Ein wichtiger Teil des Architektur-Kontinuums in Neuengland
Seinen letzten Wunsch formulierte Walter Gropius folgendermaßen: „Es wäre großartig, wenn alle meine Freunde von früher und von heute gemeinsam ein kleines Bauhaus-Fest feiern würden, frei nach dem Motto: Trinken, Lachen, Lieben. Dann bin ich gerne bei euch. Das ist doch sinnvoller als jedwede Friedhofs-Rhetorik. Liebe ist die Grundlage aller Dinge. Ise, die ich von allen Menschen am meisten geliebt habe, bitte ordne und verwalte mein geistiges Erbe. Was dieses Grundstück betrifft, so tue damit das, was du für richtig erachtest. Und denke auch an meine ebenfalls geliebte Ati.“Als Gropius im Juli 1969 starb, entsprach seine Frau dessen Wünschen und vermachte sowohl dem Bauhaus- als auch dem Harvard-Archiv die entsprechenden Materialien. Darüber hinaus schenkte sie dem Harvard Art Museum und dem Bauhaus-Archiv in Berlin diverse Werke. Ise Gropius beschloss 1979 außerdem, das Haus und sämtlichen persönlichen Besitz der Society For The Preservation Of New England Antiquities („Gesellschaft zur Denkmalbewahrung in Neuengland“) , dem jetzigen Historic New England, zu vermachen, lebte aber noch bis zu ihrem Tod im Jahr 1983 selbst in dem Gebäude.

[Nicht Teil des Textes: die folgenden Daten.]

(* ===== verification/ShowFacts.v ===== *)
(** * What SHOW commands promise

    Registration, dispatch and validation of Show over the table of ShowPaths.
    [show_dispatch] is the specification of the dispatch: a path is answered
    by the registration with the longest path that is a prefix of it, whatever
    the order of map iteration.  [options_validated] says which options reach
    a command, and [show_values] what one Get computes. *)
From stdpp Require Import base gmap list strings.
From S2P Require Import Prelude GoStrings Gnmi Json DbConn DbClient Trie Show ShowPaths.

(** ** Tables without stars *)
Section star_free.
Context {MR : MapRange} {M : Type}.
Implicit Types tbl : list (list string * M).

Definition star_free tbl : bool := forallb (λ '(q, _), forallb (λ k, negb (star k)) q) tbl.

Lemma star_free_spec tbl q k : star_free tbl = true → q ∈ tbl.*1 → k ∈ q → star k = false.
Proof.
  intros Hf ([q' m] & -> & Hin)%list_elem_of_fmap Hk. apply list_elem_of_In in Hin, Hk.
  apply (proj1 (forallb_forall _ _) Hf) in Hin. rewrite forallb_forall in Hin.
  by apply Hin, negb_true_iff in Hk.
Qed.

Lemma star_free_edge tbl p w : star_free tbl = true → live tbl (p ++ [w]) → star w = false.
Proof.
  intros Hf Hl. destruct (star w) eqn:Hs; [|done].
  destruct (star_prefix _ _ _ Hl Hs) as (q & Hq & r & ->).
  rewrite <- Hs. eapply star_free_spec; [done..|]. set_solver.
Qed.

Lemma star_free_clash q1 q2 : (∀ k, k ∈ q1 → star k = false) → clash q1 q2 = false.
Proof.
  revert q2. induction q1 as [|k q1 IH]; intros [|w q2] Hq; simpl; [done..|].
  case_decide; [apply IH; set_solver|]. by rewrite (Hq k) by set_solver.
Qed.

Lemma star_free_unambiguous tbl : star_free tbl = true → unambiguous tbl = true.
Proof.
  intros Hf. apply forallb_forall. intros [q1 m1] H1. apply forallb_forall. intros [q2 m2] _.
  apply negb_true_iff, star_free_clash. intros k. apply (star_free_spec tbl); [done|].
  apply (list_elem_of_fmap_2 fst _ (q1, m1)), list_elem_of_In, H1.
Qed.

(** The greedy reading follows the elements themselves. *)
Lemma star_free_resolves tbl p keys q : star_free tbl = true → resolves tbl p keys q → q = p ++ keys.
Proof.
  intros Hf. induction 1 as [p|p k keys q Hl _ ->|p k w keys q _ Hl Hs].
  - by rewrite app_nil_r.
  - by rewrite <- app_assoc.
  - by rewrite (star_free_edge tbl p w) in Hs.
Qed.

Lemma table_get_key tbl p m : table_get tbl p = Some m → (p, m) ∈ tbl.
Proof.
  induction tbl as [|[q m'] tbl IH]; simpl; [done|]. destruct (table_get tbl p).
  - intros [= <-]. right. by apply IH.
  - case_decide; [|done]. intros [= <-]. subst. left.
Qed.

Lemma prefix_resolves tbl p keys :
  (p ++ keys) ∈ tbl.*1 → resolves tbl p keys (p ++ keys).
Proof.
  intros Hin. revert p Hin. induction keys as [|k keys IH]; intros p Hin.
  - rewrite app_nil_r. constructor.
  - rewrite cons_middle, app_assoc in *. apply resolves_exact; [|by apply IH].
    eexists. split; [done|]. rewrite <- app_assoc. by apply prefix_app_r.
Qed.

(** On a table without stars [Find] is a lookup. *)
Lemma star_free_find tbl keys :
  no_empty tbl = true → star_free tbl = true → Find (populate tbl) keys ≫= meta = table_get tbl keys.
Proof.
  intros Hne Hf. apply option_eq. intros m. rewrite populated_resolves by eauto using star_free_unambiguous.
  split.
  - intros (p & Hp%star_free_resolves & Hm); [|done]. by subst.
  - intros Hm. exists keys. split; [|done]. apply (prefix_resolves tbl []).
    apply (list_elem_of_fmap_2 fst _ (keys, m)), table_get_key, Hm.
Qed.

(** The entry of the longest pattern, of at least two elements, that is a
    prefix of the path. *)
Definition longest_entry tbl (keys : list string) (m : M) : Prop :=
  ∃ q, (q, m) ∈ tbl ∧ 2 ≤ length q ∧ q `prefix_of` keys ∧
  ∀ q', q' ∈ tbl.*1 → 2 ≤ length q' → q' `prefix_of` keys → length q' ≤ length q.

Lemma table_get_None tbl p : table_get tbl p = None ↔ p ∉ tbl.*1.
Proof.
  induction tbl as [|[q m] tbl IH]; simpl; [split; [by intros _ ?%elem_of_nil|done]|].
  rewrite not_elem_of_cons. destruct (table_get tbl p); [|case_decide]; naive_solver.
Qed.

Lemma take_prefix_of {A} i (l : list A) : take i l `prefix_of` l.
Proof. exists (drop i l). by rewrite take_drop. Qed.
(* ===== verification/Debug.v ===== *)
(** * Commands of the Debug service (src/pkg/gnoi/debug)

    A Debug request is a shell command.  It is parsed into the syntax tree of
    mvdan.cc/sh, which [ValidateCommand] walks: the tree is rejected when it
    holds a dangerous node anywhere, and its statements have to be pipelines of
    simple calls of commands on a whitelist.  The parser and the execution of
    commands are parameters; the tree has the node types the source looks at,
    and [NOther] for the rest with its children. *)
From stdpp Require Import base list strings sets.
From S2P Require Import Prelude GoStrings Gnmi.

(** ** Syntax trees *)

Inductive BinOp := Pipe | AndStmt | OrStmt | PipeAll.

Global Instance BinOp_eq_dec : EqDecision BinOp.
Proof. solve_decision. Defined.

Inductive node :=
| NStmt (negated background coprocess semicolon : bool) (cmd : option node) (redirs : list node)
| NCall (assigns : list node) (args : list (list node))     (* each argument by its parts *)
| NBinary (op : BinOp) (x y : node)
| NWord (parts : list node)
| NLit (value : string)
| NSglQuoted (value : string)
| NDblQuoted (parts : list node)
| NSubshell (children : list node)
| NCmdSubst (children : list node)
| NArithmExp (children : list node)
| NRedirect (children : list node)
| NParamExp (children : list node)
| NExtGlob (children : list node)
| NOther (children : list node).

(** [syntax.File]: its statements. *)
Notation File := (list node).

(** ** Dangerous nodes *)

Definition dangerousCharSet : string := "~$`&;<>(){}[]*?".

(** [strings.ContainsAny] *)
Definition ContainsAny (s chars : string) : bool :=
  existsb (λ c, bool_decide (c ∈ String.list_ascii_of_string chars)) (String.list_ascii_of_string s).

(** [syntax.Walk] with the function of [walkForDangerousNodeTypes]: children of
    a node that is unsafe are not visited, and nothing resets the flag. *)
Fixpoint walk_unsafe (n : node) : bool :=
  match n with
  | NSubshell _ | NCmdSubst _ | NArithmExp _ | NRedirect _ | NParamExp _ | NExtGlob _ => true
  | NBinary op x y => if bool_decide (op = Pipe) then walk_unsafe x || walk_unsafe y else true
  | NLit value => ContainsAny value dangerousCharSet
  | NSglQuoted _ => false
  | NStmt _ _ _ _ cmd redirs =>
      match cmd with Some c => walk_unsafe c | None => false end || existsb walk_unsafe redirs
  | NCall assigns args => existsb walk_unsafe assigns || existsb (existsb walk_unsafe) args
  | NWord parts | NDblQuoted parts | NOther parts => existsb walk_unsafe parts
  end.
Definition walkForDangerousNodeTypes (f : File) : bool := existsb walk_unsafe f.

(** ** Statements *)

(** [validateWordParts] on one part, and on all. *)
Fixpoint valid_part (part : node) : option string :=
  match part with
  | NLit _ | NSglQuoted _ => None
  | NDblQuoted parts =>
      (fix go l := match l with
                   | [] => None
                   | p :: l => match valid_part p with Some e => Some e | None => go l end
                   end) parts
  | _ => Some "is invalid type"
  end.
Fixpoint validateWordParts (parts : list node) : option string :=
  match parts with
  | [] => None
  | p :: parts => match valid_part p with Some e => Some e | None => validateWordParts parts end
  end.

Fixpoint validate_words (args : list (list node)) : option string :=
  match args with
  | [] => None
  | w :: args => match validateWordParts w with Some e => Some e | None => validate_words args end
  end.

(** [Word.Lit]: the text of a word that is made of literals only, else the
    empty string. *)
Fixpoint all_lits (parts : list node) : option string :=
  match parts with
  | [] => Some ""
  | NLit v :: parts => s ← all_lits parts; Some (v +:+ s)
  | _ :: _ => None
  end.
Definition word_Lit (w : list node) : string := default "" (all_lits w).

Definition sliceContains (slice : list string) (str : string) : bool := bool_decide (str ∈ slice).

Fixpoint validateStatement (statement : node) (whitelist : list string) : option string :=
  match statement with
  | NStmt negated background coprocess semicolon cmd redirs =>
      if negated then Some "negation '!' not allowed"
      else if background then Some "background '&' not allowed"
      else if coprocess then Some "coprocess '|&' not allowed"
      else if semicolon then Some "multiple/terminated commands not allowed"
      else if bool_decide (redirs ≠ []) then Some "redirects not allowed"
      else match cmd with
      | Some (NCall assigns args) =>
          if bool_decide (assigns ≠ []) then Some "inline assignments not allowed"
          else match args with
          | [] => Some "empty call"
          | name :: _ =>
              match validate_words args with
              | Some e => Some e
              | None => if sliceContains whitelist (word_Lit name) then None else Some "is not whitelisted"
              end
          end
      | Some (NBinary op x y) =>
          if bool_decide (op ≠ Pipe) then Some "only simple commands and pipelines allowed"
          else match validateStatement x whitelist with
               | Some e => Some e
               | None => validateStatement y whitelist
               end
      | _ => Some "only simple commands and pipelines allowed"
      end
  | _ => Some "only simple commands and pipelines allowed"
  end.

Fixpoint validate_statements (stmts : list node) (whitelist : list string) : option string :=
  match stmts with
  | [] => None
  | s :: stmts => match validateStatement s whitelist with Some e => Some e | None => validate_statements stmts whitelist end
  end.

(** ** Whitelists *)

Definition readCommands : list string :=
  ["ls"; "cat"; "echo"; "ping"; "grep"; "dmesg"; "zgrep"; "tail"; "teamshow"; "ps"; "uptime"; "awk"; "show"; "TSC"].
Definition writeCommands : list string :=
  ["docker"; "reboot"; "mv"; "systemctl"; "ip"; "ifconfig"; "TSA"; "TSB"; "sonic-installer"; "sonic_installer";
   "config"; "tcpdump"; "acl-loader"; "counterpoll"; "bcmcmd"; "redis-cli"; "sonic-db-cli"; "sonic-clear"; "wc";
   "portstat"; "pfcwd"; "lspci"; "pcieutil"; "include"; "vtysh"].
Definition defaultWhitelists : list string * list string := (readCommands, writeCommands ++ readCommands).
(* ===== verification/DbStream.v ===== *)
(** * Poll and stream routines of the client
      (src/sonic_data_client/db_client.go)

    Each routine is a step function on its local variables; [run_events] runs
    it over the events it receives until it returns.  A routine's output is
    the list of values it put in the queue. *)
From stdpp Require Import base gmap sets list strings.
From S2P Require Import Prelude GoStrings Gnmi Json World DbConfig DbConn VirtualDb DbClient.

Notation Clients := (gmap string (gmap string Conn)).
Notation G2S := (list (Path * list tablePath)).

(** A moment at which a routine acts. *)
Record Event := {
  ev_now : Z;
  ev_clients : Clients;
  ev_put : bool
}.

(** [c.q.Put(v)]: a queue that was disposed takes nothing. *)
Definition put (ev : Event) (v : Value) : list Value := if ev_put ev then [v] else [].

Fixpoint run_events {S X} (step : S → X → list Value * option S) (s : S) (evs : list X) : list Value :=
  match evs with
  | [] => []
  | ev :: evs =>
      let '(out, next) := step s ev in
      out ++ match next with Some s => run_events step s evs | None => [] end
  end.

Section stream.
Context {JCo : JsonCodec}.
Context (pfx : option Path).

(** ** Polling *)

(** The entries of one poll, in the order of the range; [false] when a read
    failed and the routine returns. *)
Fixpoint poll_entries (ev : Event) (entries : G2S) : list Value * bool :=
  match entries with
  | [] => ([], true)
  | (path, tps) :: entries =>
      match tableData2TypedValue (ev_clients ev) tps with
      | Err _ => ([], false)
      | Ok val =>
          let '(out, ok) := poll_entries ev entries in
          (put ev (data_value (ev_now ev) pfx (Some path) val) ++ out, ok)
      end
  end.

Definition poll_once (_ : ()) (p : Event * G2S) : list Value * option () :=
  let '(ev, entries) := p in
  let '(out, ok) := poll_entries ev entries in
  if ok then (out ++ put ev (sync_value (ev_now ev)), Some ()) else (out, None).

Definition PollRun (polls : list (Event * G2S)) : list Value := run_events poll_once () polls.

(** [fmt.Sprintf("%v", gnmiPath)] of the protobuf library. *)
Context (path_text : Path → string).

(** One path of a poll of APPL_DB; [None] when the routine returns. *)
Definition app_poll_entry (ev : Event) (prevUpdates : gmap string bool) (e : Path * list tablePath)
  : list Value * option (gmap string bool) :=
  let '(path, tps) := e in
  let pathKey := path_text path in
  match AppDBTableData2TypedValue (ev_clients ev) tps with
  | None =>
      if bool_decide (prevUpdates !! pathKey = Some true) then
        (put ev (delete_value (ev_now ev) pfx path), Some (<[pathKey := false]> prevUpdates))
      else ([], Some prevUpdates)
  | Some (Err _) => ([], None)
  | Some (Ok val) =>
      (put ev (data_value (ev_now ev) pfx (Some path) val), Some (<[pathKey := true]> prevUpdates))
  end.

Fixpoint app_poll_entries (ev : Event) (prevUpdates : gmap string bool) (entries : G2S)
  : list Value * option (gmap string bool) :=
  match entries with
  | [] => ([], Some prevUpdates)
  | e :: entries =>
      let '(out, next) := app_poll_entry ev prevUpdates e in
      match next with
      | None => (out, None)
      | Some prevUpdates =>
          let '(out', next) := app_poll_entries ev prevUpdates entries in (out ++ out', next)
      end
  end.

Definition app_poll_once (prevUpdates : gmap string bool) (p : Event * G2S)
  : list Value * option (gmap string bool) :=
  let '(ev, entries) := p in
  let '(out, next) := app_poll_entries ev prevUpdates entries in
  match next with
  | Some prevUpdates => (out ++ put ev (sync_value (ev_now ev)), Some prevUpdates)
  | None => (out, None)
  end.

Definition AppDBPollRun (polls : list (Event * G2S)) : list Value := run_events app_poll_once ∅ polls.

(** ** Choosing the routine of a subscription *)

Inductive SubscriptionMode := TARGET_DEFINED | ON_CHANGE | SAMPLE | OTHER_MODE (n : Z).

Record Subscription := {
  sub_mode : SubscriptionMode;
  sub_sample_interval : Z
}.

(** The routine started, with its parameters. *)
Inductive routine :=
| FieldMultiSubscribe (onChange : bool) (interval : Z) (updateOnly : bool)
| FieldSubscribe (onChange : bool) (interval : Z)
| TableKeySubscribe (interval : Z) (updateOnly : bool).

Definition streamOnChangeSubscription (tps : list tablePath) : res gerr routine :=
  tp ← index tps 0;
  if bool_decide (field tp ≠ "") then
    if bool_decide (1 < length tps) then Ok (FieldMultiSubscribe true 200000000 false)
    else Ok (FieldSubscribe true 200000000)
  else Ok (TableKeySubscribe 0 true).

(** An invalid interval is reported in the queue: [Err (Errorf msg)]. *)
Definition streamSampleSubscription (sub : Subscription) (tps : list tablePath) (updateOnly : bool)
  : res gerr routine :=
  samplingInterval ← validateSampleInterval (sub_sample_interval sub);
  tp ← index tps 0;
  if bool_decide (field tp ≠ "") then
    if bool_decide (1 < length tps) then Ok (FieldMultiSubscribe false samplingInterval updateOnly)
    else Ok (FieldSubscribe false samplingInterval)
  else Ok (TableKeySubscribe samplingInterval updateOnly).

(** The goroutines [StreamRun] starts for the subscriptions, each next to the
    table paths of its path, up to the first with an unsupported mode. *)
Fixpoint start_subscriptions (updates_only : bool) (subs : list (Subscription * list tablePath))
  : list (res gerr routine) * option string :=
  match subs with
  | [] => ([], None)
  | (sub, tps) :: subs =>
      let go r := let '(rs, fatal) := start_subscriptions updates_only subs in (r :: rs, fatal) in
      match sub_mode sub with
      | SAMPLE => go (streamSampleSubscription sub tps updates_only)
      | ON_CHANGE => go (streamOnChangeSubscription tps)
      | _ => ([], Some "unsupported subscription mode")
      end
  end.

(** Without subscriptions every path of the client is streamed on change. *)
Definition StreamRun (updates_only : bool) (entries : G2S) (subs : list (Subscription * list tablePath))
  : list (res gerr routine) * option string :=
  match subs with
  | [] => ((λ '(_, tps), streamOnChangeSubscription tps) <$> entries, None)
  | _ => start_subscriptions updates_only subs
  end.

(** ** One field *)

Definition field_read (c : Conn) (tp : tablePath) : string :=
  match HGetF c (field_key tp) (field tp) with Ok v => v | Err _ => "" end.

(** A tick of [dbFieldSubscribe]; [val] is the value sent last. *)
Definition field_tick (onChange : bool) (path : Path) (tp : tablePath) (val : string) (ev : Event)
  : list Value * option string :=
  match client_for (ev_clients ev) tp with
  | Err _ => ([], None)
  | Ok c =>
      let newVal := field_read c tp in
      if negb onChange || bool_decide (newVal ≠ val) then
        (put ev (data_value (ev_now ev) pfx (Some path) (StringVal newVal)),
         if ev_put ev then Some newVal else None)
      else ([], Some val)
  end.

(** The first event is the start of the routine, the others its ticks. *)
Definition dbFieldSubscribe (onChange : bool) (path : Path) (tp : tablePath) (evs : list Event) : list Value :=
  match evs with
  | [] => []
  | ev :: evs =>
      match client_for (ev_clients ev) tp with
      | Err _ => []
      | Ok c =>
          let val := field_read c tp in
          put ev (data_value (ev_now ev) pfx (Some path) (StringVal val)) ++
          if ev_put ev then run_events (field_tick onChange path tp) val evs else []
      end
  end.

(** ** One field of several tables *)

Notation values := (gmap tablePath string).

(** The value of one table path; [None] for an absent field of a virtual path. *)
Definition multi_field (c : Conn) (tp : tablePath) : option string :=
  match HGetF c (field_key tp) (field tp) with
  | Ok v => Some v
  | Err RedisNil => if bool_decide (jsonField tp ≠ "") then None else Some ""
  | Err _ => Some ""
  end.

Definition multi_read_one (changes_only : bool) (t : Clients) (s : values * gmap string json)
    (tp : tablePath) : res gerr (values * gmap string json) :=
  let '(path2Value, msi) := s in
  c ← client_for t tp;
  match multi_field c tp with
  | None => Ok (path2Value, msi)
  | Some val =>
      if changes_only && bool_decide (path2Value !! tp = Some val) then Ok (path2Value, msi)
      else Ok (<[tp := val]> path2Value, <[jsonTableKey tp := JObj {[jsonField tp := JStr val]}]> msi)
  end.

(** [readVal] *)
Definition multi_read (changes_only : bool) (t : Clients) (tps : list tablePath) (path2Value : values)
  : res gerr (values * gmap string json) :=
  foldM (multi_read_one changes_only t) (path2Value, ∅) tps.

(** [sendVal]: the values put, and whether the routine goes on. *)
Definition multi_send (ev : Event) (path : Path) (msi : gmap string json) : list Value * bool :=
  match Msi2TypedValue msi with
  | Err _ => (put ev (putFatalMsg (ev_now ev) "emitJSON err"), false)
  | Ok tv => (put ev (data_value (ev_now ev) pfx (Some path) tv), ev_put ev)
  end.

Definition multi_tick (onChange updateOnly : bool) (path : Path) (tps : list tablePath)
    (path2Value : values) (ev : Event) : list Value * option values :=
  match multi_read (onChange || updateOnly) (ev_clients ev) tps path2Value with
  | Err _ => ([], None)
  | Ok (path2Value, msi) =>
      if negb onChange || bool_decide (msi ≠ ∅) then
        let '(out, go) := multi_send ev path msi in (out, if go then Some path2Value else None)
      else ([], Some path2Value)
  end.

Definition dbFieldMultiSubscribe (onChange updateOnly : bool) (path : Path) (tps : list tablePath)
    (evs : list Event) : list Value :=
  match evs with
  | [] => []
  | ev :: evs =>
      match multi_read (onChange || updateOnly) (ev_clients ev) tps ∅ with
      | Err _ => []
      | Ok (path2Value, msi) =>
          let '(out, go) := multi_send ev path msi in
          out ++ if go then run_events (multi_tick onChange updateOnly path tps) path2Value evs else []
      end
  end.

(** ** Whole entries *)

(** The pattern of the keyspace notifications of a table path, and the length
    of what precedes the entry's key in a channel. *)
Definition keyspace_pattern (tp : tablePath) : string * nat :=
  let db_number := default 0%Z ((list_to_map Target_value : gmap string Z) !! dbName tp) in
  let pattern := "__keyspace@" +:+ Itoa db_number +:+ "__:" +:+ tableName tp in
  let pattern :=
    if bool_decide (dbName tp = "COUNTERS_DB") && negb (countersDbHasTableKeys (tableName tp))
    then pattern else pattern +:+ delimitor tp in
  if bool_decide (tableKey tp ≠ "") then
    let pattern := pattern +:+ tableKey tp in (pattern, String.length pattern)
  else (pattern +:+ "*", String.length pattern).

Record redisSubData := { rsd_tblPath : tablePath; rsd_prefixLen : nat }.

(** A notification, with the clients at the time it is handled. *)
Record Message := { msg_channel : string; msg_payload : string; msg_clients : Clients }.

Definition set_tableKey (tp : tablePath) (key : string) : tablePath := {|
  dbNamespace := dbNamespace tp; dbName := dbName tp; tableName := tableName tp; tableKey := key;
  delimitor := delimitor tp; field := field tp; jsonValue := jsonValue tp; protoValue := protoValue tp;
  index_ := index_ tp; operation := operation tp; jsonTableName := jsonTableName tp;
  jsonTableKey := jsonTableKey tp; jsonDelimitor := jsonDelimitor tp; jsonField := jsonField tp
|}.

(** One message of [dbSingleTableKeySubscribe]: the data remembered, and what
    is sent on the update channel; an error is fatal. *)
Definition table_message (rsd : redisSubData) (msi : gmap string json) (m : Message)
  : res gerr (gmap string json * option (gmap string json)) :=
  let tp := rsd_tblPath rsd in
  if bool_decide (msg_payload m = "del") || bool_decide (msg_payload m = "hdel") then
    if bool_decide (tableKey tp ≠ "") then Ok (msi, None)
    else if bool_decide (String.length (msg_channel m) < rsd_prefixLen rsd) then Ok (msi, None)
    else Ok (msi, Some {[str_drop (rsd_prefixLen rsd) (msg_channel m) := JObj ∅]})
  else if bool_decide (msg_payload m = "hset") then
    let changed newMsi :=
      if bool_decide (newMsi = msi) then Ok (msi, None)
      else Ok (newMsi, if bool_decide (newMsi = ∅) then None else Some newMsi) in
    if bool_decide (tableKey tp ≠ "") then
      newMsi ← TableData2Msi (msg_clients m) tp false None ∅; changed newMsi
    else if bool_decide (String.length (msg_channel m) < rsd_prefixLen rsd) then Ok (msi, None)
    else
      newMsi ← TableData2Msi (msg_clients m) (set_tableKey tp (str_drop (rsd_prefixLen rsd) (msg_channel m)))
                 true None ∅;
      changed newMsi
  else Ok (msi, None).

(** [dbSingleTableKeySubscribe]: what the messages make it send on the update
    channel, and whether it stopped with a fatal message. *)
Fixpoint dbSingleTableKeySubscribe (rsd : redisSubData) (msi : gmap string json) (ms : list Message)
  : list (gmap string json) * bool :=
  match ms with
  | [] => ([], false)
  | m :: ms =>
      match table_message rsd msi m with
      | Err _ => ([], true)
      | Ok (msi, upd) =>
          let '(out, fatal) := dbSingleTableKeySubscribe rsd msi ms in
          (match upd with Some u => u :: out | None => out end, fatal)
      end
  end.

(** The first part of [dbTableKeySubscribe]: a subscription and a read per
    table path.  [confirm] is the channel the server confirms, if it does. *)
Definition table_setup_one (confirm : string → option string) (t : Clients)
    (s : gmap string json * list redisSubData) (tp : tablePath)
  : res gerr (gmap string json * list redisSubData) :=
  let '(msiAll, rsdList) := s in
  let '(pattern, prefixLen) := keyspace_pattern tp in
  if bool_decide (confirm pattern ≠ Some pattern) then
    Err (Errorf ("psubscribe to " +:+ pattern +:+ " failed"))
  else
    msiAll ← TableData2Msi t tp false None msiAll;
    Ok (msiAll, rsdList ++ [{| rsd_tblPath := tp; rsd_prefixLen := prefixLen |}]).

Definition table_setup (confirm : string → option string) (t : Clients) (tps : list tablePath)
  : res gerr (gmap string json * list redisSubData) :=
  foldM (table_setup_one confirm t) (∅, []) tps.

(** [sendMsiData] *)
Definition send_msi (ev : Event) (path : Path) (msi : gmap string json) : list Value * bool :=
  match Msi2TypedValue msi with
  | Err _ => (put ev (putFatalMsg (ev_now ev) "emitJSON err"), false)
  | Ok tv => (put ev (data_value (ev_now ev) pfx (Some path) tv), ev_put ev)
  end.

(** What the loop waits for: an update of one table or the ticker. *)
Inductive table_event := Updated (ev : Event) (msi : gmap string json) | Ticked (ev : Event).

Definition table_step (interval : Z) (updateOnly : bool) (path : Path) (msiAll : gmap string json)
    (e : table_event) : list Value * option (gmap string json) :=
  match e with
  | Updated ev updatedTable =>
      if bool_decide (interval = 0%Z) then
        let '(out, go) := send_msi ev path updatedTable in (out, if go then Some msiAll else None)
      else ([], Some (updatedTable ∪ msiAll))
  | Ticked ev =>
      let '(out, go) := send_msi ev path msiAll in
      (out, if go then Some (if updateOnly then ∅ else msiAll) else None)
  end.

Definition dbTableKeySubscribe (confirm : string → option string) (interval : Z) (updateOnly : bool)
    (path : Path) (tps : list tablePath) (start : Event) (evs : list table_event) : list Value :=
  match table_setup confirm (ev_clients start) tps with
  | Err (Errorf msg) => put start (putFatalMsg (ev_now start) msg)
  | Err _ => []
  | Ok (msiAll, _) =>
      let '(out, go) := send_msi start path msiAll in
      out ++ if go then run_events (table_step interval updateOnly path) (if updateOnly then ∅ else msiAll) evs
             else []
  end.

End stream.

Sie hatte erkannt, dass das Gropius-Haus ein Stück Neuengland und ein wichtiger Teil des dortigen Architektur-Kontinuums war, was es auch heute noch ist. Man erzählt sich die charmante Anekdote, dass es Ise Gropius immer sehr viel Freude bereitet hat, wenn das Gropius-Haus als eine „Denkmal“ Neuenglands bezeichnet wurde. Heute sorgt die Denkmalschutzorganisation Historic New England dafür, dass der Vision der Familie Gropius, Dinge zu bewahren und der Nachwelt zu Bildungszwecken zu erhalten, auch in Zukunft Rechnung getragen wird.